Another day off today, and I slept later, but I was very tired all day. Still, I did some straightening up here and there -- no actual cleaning, don't worry, I haven't broken my streak -- and had the guy here to take care of the furnace before heating season starts. Didn't do much else.

K is starting to stress out over tomorrow, which is her first full day in the school she'll be student teaching in come spring. (This semester she has to observe for 60 hours.) She's making her lunch now, and I know will be laying out a half dozen outfits tonight and will end up wearing none of them. And is going in on Friday as well, but let's hope she's calmer after she's gotten one day under her belt. For now, I don't want to go anywhere near the kitchen until she's done, even though my dinner is all made, a nice chicken parmagiana that the kid herself made for dinner last night, so all I have to do is heat it up. But not while she's still in there. But I am starving, man.

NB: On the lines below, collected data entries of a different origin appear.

(* ===== verification/StatusList.v ===== *)
(** * Credential status lists (marty-status)

    The IETF token status list ([TokenStatusList]: 1, 2, 4 or 8 bits per
    entry, least significant bit first, ZLIB) and the W3C bitstring status list
    ([BitstringStatusList]: one bit per entry, most significant bit first,
    GZIP, multibase prefix).  Every function of [src/marty-status/src/lib.rs]
    is a definition here; [flate2] and [base64] are parameters
    ([Compressor], [Base64Url]) whose laws are stated separately. *)

From S2P Require Import Prelude.
Local Open Scope Z_scope.

(** [src/marty-status/src/lib.rs:17-17] MAX_STATUS_LIST_ENTRIES *)
Definition MAX_STATUS_LIST_ENTRIES : Z := 16777216.

(** [src/marty-status/src/lib.rs:18-18] W3C_MIN_STATUS_LIST_BITS *)
Definition W3C_MIN_STATUS_LIST_BITS : Z := 131072.

(** [src/marty-status/src/lib.rs:20-44] StatusListError *)
Inductive StatusListError :=
| SizeLimit (size maximum : Z)
| InvalidBits
| IndexOutOfRange (index size : Z)
| StatusOutOfRange (status bits maximum : Z)
| EncodedSizeLimit
| InvalidBase64 (msg : string)
| InvalidMultibase
| InvalidCompression (msg : string)
| DecodedLength (actual expected : Z)
| PrivacyFloor (minimum : Z)
| InvalidSubject.

#[local] Abbreviation result := (res StatusListError).

(** [src/marty-status/src/lib.rs:48-53] TokenStatusList *)
Record TokenStatusList := mkToken {
  t_bits : Z;
  t_data : list Z;
  t_size : Z;
}.
(* ===== verification/StatusListFacts.v ===== *)
(** * Correctness of the status lists

    The byte-level field lemmas, the well-formedness invariant, the refinement
    of both lists by plain arrays of statuses, and the wire round trips. *)

From S2P Require Import Prelude StatusList.
Local Open Scope Z_scope.

(** ** Fields of a byte *)

(** Reading the [m]-bit field at [sh], and replacing it, as the code does. *)
Definition field_get (b sh m : Z) : Z := Z.land (Z.shiftr b sh) (Z.ones m).
Definition field_set (b sh m v : Z) : Z :=
  Z.lor (Z.land b (u8_not (wrap 8 (Z.shiftl (Z.ones m) sh)))) (wrap 8 (Z.shiftl v sh)).

Lemma testbit_small (v m n : Z) : 0 <= m -> 0 <= v < 2 ^ m -> m <= n -> Z.testbit v n = false.
Proof.
  intros Hm Hv Hn. rewrite <- (Z.mod_small v (2 ^ m)) by done.
  apply Z.mod_pow2_bits_high. lia.
Qed.

Lemma field_set_bits b sh m v n :
  byte_ok b -> 0 <= sh -> 0 <= m -> sh + m <= 8 -> 0 <= v < 2 ^ m -> 0 <= n ->
  Z.testbit (field_set b sh m v) n =
    if (sh <=? n) && (n <? sh + m) then Z.testbit v (n - sh) else Z.testbit b n.
Proof.
  intros Hb Hsh Hm Hle Hv Hn. unfold field_set, u8_not.
  rewrite Z.lor_spec, Z.land_spec, Z.lxor_spec, !wrap8_bits, ones8_bits, !Z.shiftl_spec by lia.
  destruct (Z.leb_spec sh n); simpl.
  - destruct (Z.ltb_spec n (sh + m)).
    + rewrite Z.ones_spec_low by lia. destruct (Z.ltb_spec n 8); [|lia].
      simpl. by rewrite andb_false_r.
    + rewrite Z.ones_spec_high, (testbit_small v m) by lia. rewrite !andb_false_r.
      destruct (Z.ltb_spec n 8); simpl; [by rewrite andb_true_r, orb_false_r|].
      by rewrite testbit_byte_high.
  - rewrite !(Z.testbit_neg_r _ (n - sh)) by lia. rewrite !andb_false_r.
    destruct (Z.ltb_spec n 8); [|lia]. simpl. by rewrite andb_true_r, orb_false_r.
Qed.

Lemma field_get_bits b sh m n :
  0 <= sh -> 0 <= m -> 0 <= n ->
  Z.testbit (field_get b sh m) n = (n <? m) && Z.testbit b (n + sh).
Proof.
  intros. unfold field_get. rewrite Z.land_spec, Z.shiftr_spec by lia.
  destruct (Z.ltb_spec n m).
  - rewrite Z.ones_spec_low by lia. by rewrite andb_true_r.
  - rewrite Z.ones_spec_high by lia. by rewrite andb_false_r.
Qed.

Lemma field_set_byte_ok b sh m v :
  byte_ok b -> 0 <= sh -> 0 <= m -> sh + m <= 8 -> 0 <= v < 2 ^ m ->
  byte_ok (field_set b sh m v).
Proof.
  intros Hb Hsh Hm Hle Hv. apply byte_ok_of_bits.
  - unfold field_set. apply Z.lor_nonneg. split.
    + apply Z.land_nonneg. left. apply Hb.
    + apply wrap8_byte_ok.
  - intros n Hn. rewrite field_set_bits by (done || lia).
    destruct (Z.leb_spec sh n), (Z.ltb_spec n (sh + m)); simpl; try lia; by apply testbit_byte_high.
Qed.
Lemma split_pair_one w : good w -> split_pair filler (w ++ [filler]) = [w ++ [filler]].
Proof.
  induction w as [|x w IH]; [done|]. intros [Hx Hw]. specialize (IH Hw).
  rewrite <-app_comm_cons. cbn [split_pair]. rewrite IH.
  destruct w as [|y w]; cbn [app].
  - destruct (Z.eqb_spec x filler); [by exfalso; apply Hx|done].
  - destruct (Z.eqb_spec x filler), (Z.eqb_spec y filler); cbn [andb]; try done.
    by exfalso; apply (Hx e).
Qed.

Lemma split_pair_padded w n :
  good w -> exists k, head (split_pair filler (w ++ replicate n filler)) = Some (w ++ replicate k filler).
Proof.
  intros Hw. destruct n as [|[|n]].
  - exists 0%nat. cbn [replicate]. by rewrite !app_nil_r, split_pair_last.
  - exists 1%nat. by rewrite split_pair_one.
  - exists 0%nat. cbn [replicate]. rewrite split_pair_sep by done. by rewrite app_nil_r.
Qed.

Lemma upper_alnum_char c : upper_alnum c -> c ≠ filler /\ c ≠ 32 /\ is_whitespace c = false.
Proof.
  unfold upper_alnum, is_ascii_digit, is_ascii_uppercase, filler. intros Hc.
  assert (48 <= c <= 57 \/ 65 <= c <= 90) as Hr.
  { apply Is_true_true, orb_prop in Hc as [Hc|Hc]; breflect; lia. }
  split; [lia|]. split; [lia|]. unfold is_whitespace.
  repeat match goal with
  | |- context [?a <=? ?b] => destruct (Z.leb_spec a b); try lia; cbn [andb orb]
  | |- context [?a =? ?b] => destruct (Z.eqb_spec a b); try lia; cbn [andb orb]
  end; done.
Qed.

Lemma good_word w r : Forall upper_alnum w -> good r -> good (w ++ r).
Proof.
  induction 1 as [|c w Hc Hw IH]; [done|]. intros Hr. split; [|by apply IH].
  intros ->. by apply upper_alnum_char in Hc as [? _].
Qed.

Lemma join_cons d w ws : ws ≠ [] -> join d (w :: ws) = w ++ d :: join d ws.
Proof. by destruct ws. Qed.

Lemma join_head d w ws x : w !! 0%nat = Some x -> exists s, join d (w :: ws) = x :: s.
Proof. intros Hx. destruct w as [|y w]; [done|]. injection Hx as ->. destruct ws; eexists; done. Qed.
(** [src/marty-verification/src/chip_io/mod.rs:1542-1591] next_ber_tlv *)
Definition next_ber_tlv (data : list Z) (offset : Z) (context : string) : result (BerTlv * Z) :=
  let malformed := internal (context +:+ ": malformed BER-TLV") in
  let start := offset in
  let get i := data !! Z.to_nat i in
  t ← ok_or (get start) malformed;
  first_length ← ok_or (get (start + 1)) malformed;
  hv ← (if first_length <=? 0x7F then Ok (2, first_length)
        else if first_length =? 0x81 then
          v ← ok_or (get (start + 2)) malformed;
          ensure (negb (v <? 0x80)) (internal (context +:+ ": non-canonical BER-TLV length"));;
          Ok (3, v)
        else if first_length =? 0x82 then
          bytes ← ok_or (get_range data (start + 2) (start + 4)) malformed;
          h ← vec_index bytes 0;
          l ← vec_index bytes 1;
          let v := from_be16 h l in
          ensure (negb (v <=? 0xFF)) (internal (context +:+ ": non-canonical BER-TLV length"));;
          Ok (4, v)
        else Err (internal (context +:+ ": unsupported BER-TLV length")));
  value_start ← ok_or (usize_checked_add start hv.1) malformed;
  e ← ok_or (usize_checked_add value_start hv.2) malformed;
  enc ← ok_or (get_range data start e) malformed;
  v ← ok_or (get_range data value_start e) malformed;
  Ok (mkTlv t enc v, e).

(** [src/marty-verification/src/chip_io/mod.rs:1593-1614] push_ber_tlv *)
Definition push_ber_tlv (t : Z) (v : list Z) (output : list Z) : result (list Z) :=
  let output := output ++ [t] in
  let n := zlen v in
  if n <=? 0x7F then Ok (output ++ [wrap 8 n] ++ v)
  else if n <=? 0xFF then Ok (output ++ [0x81] ++ [wrap 8 n] ++ v)
  else if n <=? 0xFFFF then Ok (output ++ [0x82] ++ be16 (wrap 16 n) ++ v)
  else Err (internal "Secure-messaging TLV value is too large").

(** [src/marty-verification/src/chip_io/mod.rs:1771-1781] iso7816_pad *)
Definition iso7816_pad (data : list Z) : result (list Z) := push_zeros 8 (data ++ [0x80]).

(** The loop of [iso7816_unpad] from index [n - 1] down to 0. *)
Fixpoint unpad_from (data : list Z) (n : nat) : result (list Z) :=
  match n with
  | O => Err (internal "SM: invalid ISO 7816-4 padding")
  | S i =>
      b ← vec_index data (Z.of_nat i);
      if b =? 0x80 then vec_slice data 0 (Z.of_nat i)
      else if negb (b =? 0) then Err (internal "SM: invalid ISO 7816-4 padding")
      else unpad_from data i
  end.

(** [src/marty-verification/src/chip_io/mod.rs:1783-1797] iso7816_unpad *)
Definition iso7816_unpad (data : list Z) : result (list Z) := unpad_from data (length data).

(** ** Counters, comparison, check digits *)

(** The loop of [checked_next_ssc] over the reversed counter: bytes of 0xFF
    become 0 until a byte can be incremented. *)
Fixpoint next_ssc_rev (rev_ssc : list Z) : option (list Z) :=
  match rev_ssc with
  | [] => None
  | b :: rest => if negb (b =? 255) then Some (b + 1 :: rest) else cons 0 <$> next_ssc_rev rest
  end.

(** [src/marty-verification/src/chip_io/mod.rs:1849-1863] checked_next_ssc *)
Definition checked_next_ssc (ssc : list Z) : result (list Z) :=
  ok_or (reverse <$> next_ssc_rev (reverse ssc))
    (internal "BAC secure-messaging counter exhausted").

(** [src/marty-verification/src/chip_io/mod.rs:1876-1887] constant_time_eq *)
Definition constant_time_eq (a b : list Z) : bool :=
  if negb (zlen a =? zlen b) then false
  else foldl (fun diff xy => Z.lor diff (Z.lxor xy.1 xy.2)) 0 (zip a b) =? 0.

(** [src/marty-verification/src/chip_io/mod.rs:1889-1906] mrz_check_digit *)
Definition mrz_check_digit (data : list Z) : Z :=
  let v b := if is_ascii_digit b then b - 48
             else if is_ascii_uppercase b then b - 65 + 10
             else if b =? 60 then 0 else 0 in
  let products := imap (fun i b => wrap 32 (v b * ([7; 3; 1] !!! (i `mod` 3)%nat))) data in
  let sum := foldl (fun acc p => wrap 32 (acc + p)) 0 products in
  48 + wrap 8 (sum mod 10).

(** [src/marty-verification/src/chip_io/mod.rs:508-523] MrzKeyInfo *)
Record MrzKeyInfo := mkKeyInfo {
  doc_number_with_check : rstr;
  dob_with_check : rstr;
  expiry_with_check : rstr;
}.

(** [src/marty-verification/src/chip_io/mod.rs:544-580] MrzKeyInfo::try_from_mrz_fields *)
Definition try_from_mrz_fields (doc_number dob expiry : rstr) : result MrzKeyInfo :=
  ensure (negb (negb (str_len doc_number =? 9) ||
                negb (forallb (fun b => is_ascii_uppercase b || is_ascii_digit b || (b =? 60))
                        (as_bytes doc_number))))
    (internal "BAC document number must be exactly 9 uppercase MRZ characters");;
  ensure (negb (negb (str_len dob =? 6) || negb (str_len expiry =? 6) ||
                negb (forallb is_ascii_digit (as_bytes dob)) ||
                negb (forallb is_ascii_digit (as_bytes expiry))))
    (internal "BAC dates must be exactly 6 ASCII digits");;
  let doc_cd := mrz_check_digit (as_bytes doc_number) in
  let dob_cd := mrz_check_digit (as_bytes dob) in
  let exp_cd := mrz_check_digit (as_bytes expiry) in
  Ok (mkKeyInfo (doc_number ++ [doc_cd]) (dob ++ [dob_cd]) (expiry ++ [exp_cd])).

(** ** Keys *)

(** [src/marty-verification/src/chip_io/mod.rs:1742-1751] adjust_des_parity *)
Definition adjust_des_parity (key : list Z) : list Z :=
  (fun byte => if count_ones byte mod 2 =? 0 then Z.lxor byte 1 else byte) <$> key.

(** [src/marty-verification/src/chip_io/mod.rs:1753-1761] extend_to_24_bytes *)
Definition extend_to_24_bytes (key16 : list Z) : list Z :=
  take 8 key16 ++ drop 8 key16 ++ take 8 key16.

(** [src/marty-verification/src/chip_io/mod.rs:1763-1769] icao_3des_cbc_iv *)
Definition icao_3des_cbc_iv : list Z := replicate 8 0.

(** [src/marty-verification/src/chip_io/mod.rs:1839-1847] extend_single_des *)
Definition extend_single_des (k8 : list Z) : list Z := k8 ++ k8 ++ k8.

(** [src/marty-verification/src/chip_io/mod.rs:588-599] BacKeys *)
Record BacKeys := mkKeys {
  keys_enc : list Z;
  keys_mac : list Z;
}.

(** [src/marty-verification/src/chip_io/mod.rs:630-644] BacSession *)
Record BacSession := mkSession {
  k_enc : list Z;
  k_mac : list Z;
  ssc : list Z;
}.

(** [src/marty-verification/src/chip_io/mod.rs:646-653] BacHandshake *)
Record BacHandshake := mkHandshake {
  base_keys : BacKeys;
  rnd_ifd : list Z;
  k_ifd : list Z;
  rnd_ic : list Z;
}.

Section bac.
Context `{Tdes, Sha1}.

(** [src/marty-verification/src/chip_io/mod.rs:1799-1837] retail_mac_3des *)
Definition retail_mac_3des (key16 data : list Z) : result (list Z) :=
  padded ← iso7816_pad data;
  let n := zlen padded / 8 in
  let k1_only := extend_single_des (take 8 key16) in
  let k_full := extend_to_24_bytes key16 in
  let iv := icao_3des_cbc_iv in
  intermediate ←
    (if 1 <? n then
       prefix ← vec_slice padded 0 ((n - 1) * 8);
       cbc ← crypto_context "Retail-MAC single-DES: " (tdes_cbc_encrypt k1_only iv prefix);
       s ← vec_slice cbc (zlen cbc - 8) (zlen cbc);
       copy_exact 8 s
     else Ok iv);
  last_block ← vec_slice padded ((n - 1) * 8) (zlen padded);
  last_block ← copy_exact 8 last_block;
  let xored := xor_bytes intermediate last_block in
  final_mac ← crypto_context "Retail-MAC 3DES: " (tdes_cbc_encrypt k_full iv xored);
  r ← vec_slice final_mac 0 8;
  copy_exact 8 r.

(** [src/marty-verification/src/chip_io/mod.rs:1715-1728] bac_kdf_16 *)
Definition bac_kdf_16 (seed : list Z) (counter : Z) : result (list Z) :=
  let hash := sha1 (seed ++ [0; 0; 0; counter]) in
  key ← vec_slice hash 0 16;
  Ok (adjust_des_parity key).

Okay, so I'm going to eat a Viactiv calcium chew and hope that holds me over until I can get me some real food. Julia Child wouldn't take this long to make her lunch.



WATCHING GILMORE GIRLS :: ENTRY #1868
READING: Welcome to the World, Baby Girl! by Fannie Flagg

Friday, September 26, 2008

I Want to Go To Sleeeeep NOOOOOOOWW

I'm not, of course; I'm staying up to watch the debate, or at least make sure I record it, because I can't imagine I'll be awake through the whole thing. I keep remembering the presidential debate in 1976. (Yes, I'm old.) Let me recap for you.

It was a debate between Jimmy Carter, who no one had pretty much ever heard of, and Gerald Ford, the incumbent president who had never been elected, but was considered a really nice guy by just about everyone. I was watching the debate alone in my room at th3e graduate students' dorm at Rutgers University. So it's rolling along, and there was some kind of question about Poland, and Soviet influence there, and Ford -- the president -- said something along the lines of "Poland is not under Soviet influence. It never has been. I don't think the people of Poland think they're living under Soviet influence."

It was a huge giant DUH. Jimmy Carter's jaw dropped; it took him a minute to come up with a response. I don't remember who was moderating, but he was speechless, too, and everyone in the audience just watched like it was a car wreck. I yanked open the door of my room and ran into the hallway, where every door was opening and suddenly people who never spoke to each other were all asking "Did you see that? Did you SEE that? Did you see THAT?"

It was a moment. Perhaps there will be such a one tonight. It was considered a significant event in Ford's loss to Carter in the election.

Anyway, moving on. I am just too tired; I hope I sleep tonight. Once Bill Maher's show is on, I should be good. I love that show, but it always puts me to sleep, and I record it, so after it's been on, if I wake up again I just start it over, and it runs in a loop all night, which is good for me. I'll actually watch the show tomorrow when I'm sitting up at my desk. Tonight should be a good one, too, right after the debate.

I just ate some baked fish that I had in the freezer, and I am still starving. I've got another piece in there, but I don't know. I really do need some gourmet chef from somewhere to get into the habit of stopping by my house every day around five with leftovers from all the classes he's taught that day. Yeah, that's the ticket. That would work.

My cousin sent me some more pictures from the wedding, so now I actually have a few of the bride and groom. Nice, since I didn't actually take any of them myself. There were other pictures, too, and my daughters, of course, look beautiful. I look, in a word, fat. In another word, old. Although now that I look at them again, I can't say I look especially disfigured in them, which is how I see myself in most pictures, so I guess that's good. And I don't think I actually was fat, I think that I turn my head a certain way when I'm being photographed to avoid the whole disfigured thing, and it makes my face look wider, somehow. Of course, the double chin doesn't enhance anything, but that's not fat, that's genetics; my mother had a double chin when she weighted 110 pounds. That's my story and I'm sticking to it.